Es ist an Präsident Bush, die Notwendigkeit einer umfassenden Annäherung an den Frieden zu erkennen, und dann andere von den Risiken einer zu kleindimensionierten Lösung zu überzeugen. Falls das irakische Militär intakt bleiben und wachsen darf, könnte die jetzige bemerkenswerte Entschlossenheit der internatinalen Gemeinschaft zum Widerstand gegen die Aggression vergeblich gewesen sein.
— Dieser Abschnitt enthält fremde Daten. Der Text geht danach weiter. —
(** * Randomized Bayesian hierarchical clustering ([rbhc.py])

    A shallow embedding of the classes [rbhc] and [rbhc_Node] of [rbhc.py],
    and the properties of the recursive partitioning they implement.

    - A numpy data array of shape (n, d) is a [list Row]; the row type is a
      section variable.  [np.vstack((a, row))] appends one row to [a].
    - Python floats are IEEE binary64 numbers: [PrimFloat.float], with [+] as
      [PrimFloat.add] and [a >= b] as [PrimFloat.leb b a].
    - The statements of the program act on a [world]: the state of numpy's
      process-wide random generator, the lines printed so far, and the
      arguments captured at the two external collaborators (the data model's
      [log_marginal_likelihood] and the exact clusterer [bhc]).
    - A statement either returns, raises, or runs out of recursion depth. *)

From Stdlib Require Import String DecimalString.
From Stdlib Require Import List ZArith Lia Bool Arith PeanoNat.
From Stdlib Require Import Permutation Sorted.
From Stdlib Require Import PrimFloat FloatOps FloatAxioms SpecFloat.
Import ListNotations.

Set Implicit Arguments.

(** ** Exceptions and outcomes *)

(** The exceptions the modelled statements can raise. *)
Inductive exn : Type :=
| ValueError      (* np.random.choice: sample larger than population, bad size *)
| AttributeError  (* reading an attribute that is missing, or of None *)
| IndexError      (* numpy indexing out of bounds, positional access past the end *)
| TypeError       (* subscripting an object that has no items *)
| OverflowError.  (* np.random.choice: a size that does not fit a C long *)

(** What running a statement gives: a value, an exception, or exhaustion of
    the recursion depth granted to [recursive_split]. *)
Inductive outcome (A : Type) : Type :=
| Ok (a : A)
| Raise (e : exn)
| OutOfFuel.

Arguments Ok {A} a.
Arguments Raise {A} e.
Arguments OutOfFuel {A}.

Definition is_ok {A} (o : outcome A) : bool :=
  match o with Ok _ => true | _ => false end.

(** ** numpy's random generator *)

(** The state of [np.random]'s process-wide generator: the values it has yet
    to put out (zeros once the list is at its end) and the number of values
    it has put out so far.  Nothing is assumed of the values, so what holds
    for every state holds for the states the real generator goes through. *)
Record generator : Type := mkGen {
  tape : list nat;
  drawn : nat
}.

(** The generator [k] values further on. *)
Definition advance (k : nat) (g : generator) : generator :=
  mkGen (skipn k (tape g)) (drawn g + k).

(** [rk_interval(max, state)]: the next value, brought within [0, max]. *)
Definition interval (max : nat) (g : generator) : nat * generator :=
  (hd 0 (tape g) mod S max, advance 1 g).

Section RBHC.

(** One row of the data array (a datum). *)
Variable Row : Type.

(** ** The world *)

Record world : Type := mkWorld {
  rng : generator;                (* np.random's global state *)
  stdout : list string;           (* lines printed, oldest first *)
  lml_calls : list (list Row);    (* arguments of log_marginal_likelihood calls *)
  bhc_calls : list (list Row)     (* data arguments of bhc(...) calls *)
}.

Definition M (A : Type) : Type := world -> outcome A * world.

Definition ret {A} (a : A) : M A := fun w => (Ok a, w).

Definition raise {A} (e : exn) : M A := fun w => (Raise e, w).

Definition bind {A B} (m : M A) (k : A -> M B) : M B :=
  fun w =>
    match m w with
    | (Ok a, w') => k a w'
    | (Raise e, w') => (Raise e, w')
    | (OutOfFuel, w') => (OutOfFuel, w')
    end.

Notation "x <- m ;; k" := (bind m (fun x => k))
  (at level 61, m at next level, right associativity).
Notation "m ;;; k" := (bind m (fun _ => k))
  (at level 61, right associativity).

(** [print(x)]: one more line on standard output. *)
Definition print (s : string) : M unit :=
  fun w => (Ok tt, mkWorld (rng w) (stdout w ++ [s]) (lml_calls w) (bhc_calls w)).

Definition str_of_nat (n : nat) : string := NilZero.string_of_uint (Nat.to_uint n).

(** Reading an attribute that may be unset (or a value that may be None). *)
Definition attr {A} (o : option A) : M A :=
  match o with
  | Some a => ret a
  | None => raise AttributeError
  end.

(** [for x in xs: body], the loop state threaded through the body. *)
Fixpoint for_each {A S} (xs : list A) (body : S -> A -> M S) (s : S) : M S :=
  match xs with
  | [] => ret s
  | x :: xs' => s' <- body s x ;; for_each xs' body s'
  end.

(** ** numpy *)

(** [a[ind]] for an integer index within [0, n). *)
Definition getitem (a : list Row) (ind : nat) : M Row :=
  match nth_error a ind with
  | Some r => ret r
  | None => raise IndexError
  end.

(** [a[idx]] for an index array: the rows in the order of the indices. *)
Fixpoint take (a : list Row) (idx : list nat) : M (list Row) :=
  match idx with
  | [] => ret []
  | i :: idx' => r <- getitem a i ;; rs <- take a idx' ;; ret (r :: rs)
  end.

(** [np.vstack((a, row))]: a new array, [a] with [row] as its last row. *)
Definition vstack (a : list Row) (row : Row) : list Row := a ++ [row].

(** [np.arange(n)]. *)
Definition arange (n : nat) : list nat := seq 0 n.

Definition mem (i : nat) (l : list nat) : bool := existsb (Nat.eqb i) l.

(** [np.setdiff1d(ar1, ar2, assume_unique=True)]: the entries of [ar1] that
    are not in [ar2], in the order they have in [ar1]. *)
Definition setdiff1d (ar1 ar2 : list nat) : list nat :=
  filter (fun i => negb (mem i ar2)) ar1.

(** The index that ends up at position [k] when [i] and [j] change places. *)
Definition transpose (i j k : nat) : nat :=
  if Nat.eqb k i then j else if Nat.eqb k j then i else k.

(** [x[i], x[j] = x[j], x[i]]. *)
Definition swap (x : list nat) (i j : nat) : list nat :=
  map (fun k => nth (transpose i j k) x 0) (seq 0 (length x)).

(** The loop of [shuffle(x)], from position [i] down:
    [for i in reversed(range(1, n)): j = rk_interval(i); x[i], x[j] = x[j], x[i]]. *)
Fixpoint shuffle (i : nat) (x : list nat) (g : generator) : list nat * generator :=
  match i with
  | O => (x, g)
  | S i' => let (j, g') := interval i g in shuffle i' (swap x i j) g'
  end.

(** [permutation(n)]: [arange(n)] shuffled; it takes n - 1 values of the
    generator for n of two or more, and none below. *)
Definition permutation (n : nat) (g : generator) : list nat * generator :=
  shuffle (n - 1) (arange n) g.

(** The largest and the smallest value of a C long. *)
Definition long_max : Z := 2 ^ 63 - 1.
Definition long_min : Z := - 2 ^ 63.

(** [np.random.choice(a, size, replace=False)], in the order numpy goes
    through it: an empty [a] is refused unless no sample is asked for; the
    size is converted to a C long, which fails outside its range; a size above
    the population and a negative size are refused; then the population's
    positions are shuffled whole and the first [size] of them index [a].
    An array has at most [long_max] entries, so a size above [long_max] is
    above every population there is; the lists here have no such bound, and
    the conversion is taken to fail for the sizes above the population. *)
Definition random_choice (a : list nat) (size : Z) : M (list nat) :=
  fun w =>
    if Nat.eqb (length a) 0 && negb (size =? 0)%Z then (Raise ValueError, w)
    else if (size <? long_min)%Z
            || ((long_max <? size)%Z && (Z.of_nat (length a) <? size)%Z)
    then (Raise OverflowError, w)
    else if (Z.of_nat (length a) <? size)%Z then (Raise ValueError, w)
    else if (size <? 0)%Z then (Raise ValueError, w)
    else
      let (p, g') := permutation (length a) (rng w) in
      (Ok (map (fun k => nth k a 0) (firstn (Z.to_nat size) p)),
       mkWorld g' (stdout w) (lml_calls w) (bhc_calls w)).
„Alle“ haben Hussein unterstützt

Auf ausgewählte kurdische Dörfer fielen irakische Bomben mit Nervengas... Die Revolutionsgarden Irans filmten und fotografierten das Inferno. Doch für den Westen war damals der (iranische Revolutionsführer) Khomeini der Erz -Beelzebub. Niemand machte sich die Mühe, Hussein zu entlarven. Für Amerika, das durch die Besetzung der US -Botschaft in Teheran gedemütigt war, war der Irak stellvertretend der Rächer. Die ermordeten kurdischen Kinder, paßten nicht in dieses Bild. Und so.. nahm niemand Anstoß an der Verherrlichung Husseins in Bagdad. Während die Welt gegen politische Hinrichtungen in Iran laut protestierte, wurde über den Völkermord im Irak höchstens in zweizeiligen Meldungen berichtet. Husseins Größenwahn ist das Ergebnis dieser Blindheit von einst.

Falsches Vorgehen

Mit ihrem falschen Vorgehen hat die Regierung das Argument ihrer Gegner gestärkt, Spanien handle unter äußerem Druck. Der Regierung kann nicht unbekannt sein, daß Teile der spanischen Öffentlichkeit besonders empfänglich für die Idee sind, unsere Außenpolitik sei entscheidend davon beeinflußt, was in Washington beschlossen wird. Doch in diesem Falle besteht ein wesentliches Argument für die Entsendung der Schiffe gerade darin, daß die Rückenstütze für die UNO -Beschlüsse im Golf nicht exklusiv nordamerikanisch sein darf. Je mehr die europäischen Länder präsent sind, umso mehr Gewicht haben sie, damit die Krisenlösung nicht nur die Ziele der USA berücksichtigt, sondern eine europäische Konzeption, die flexibler ist, offener für die Zusammenarbeit mit den arabischen Staaten, mehr zu politischen Lösungen geneigt, natürlich auf der Basis des von der UNO verlangten Rückzugs des Irak aus Kuwait.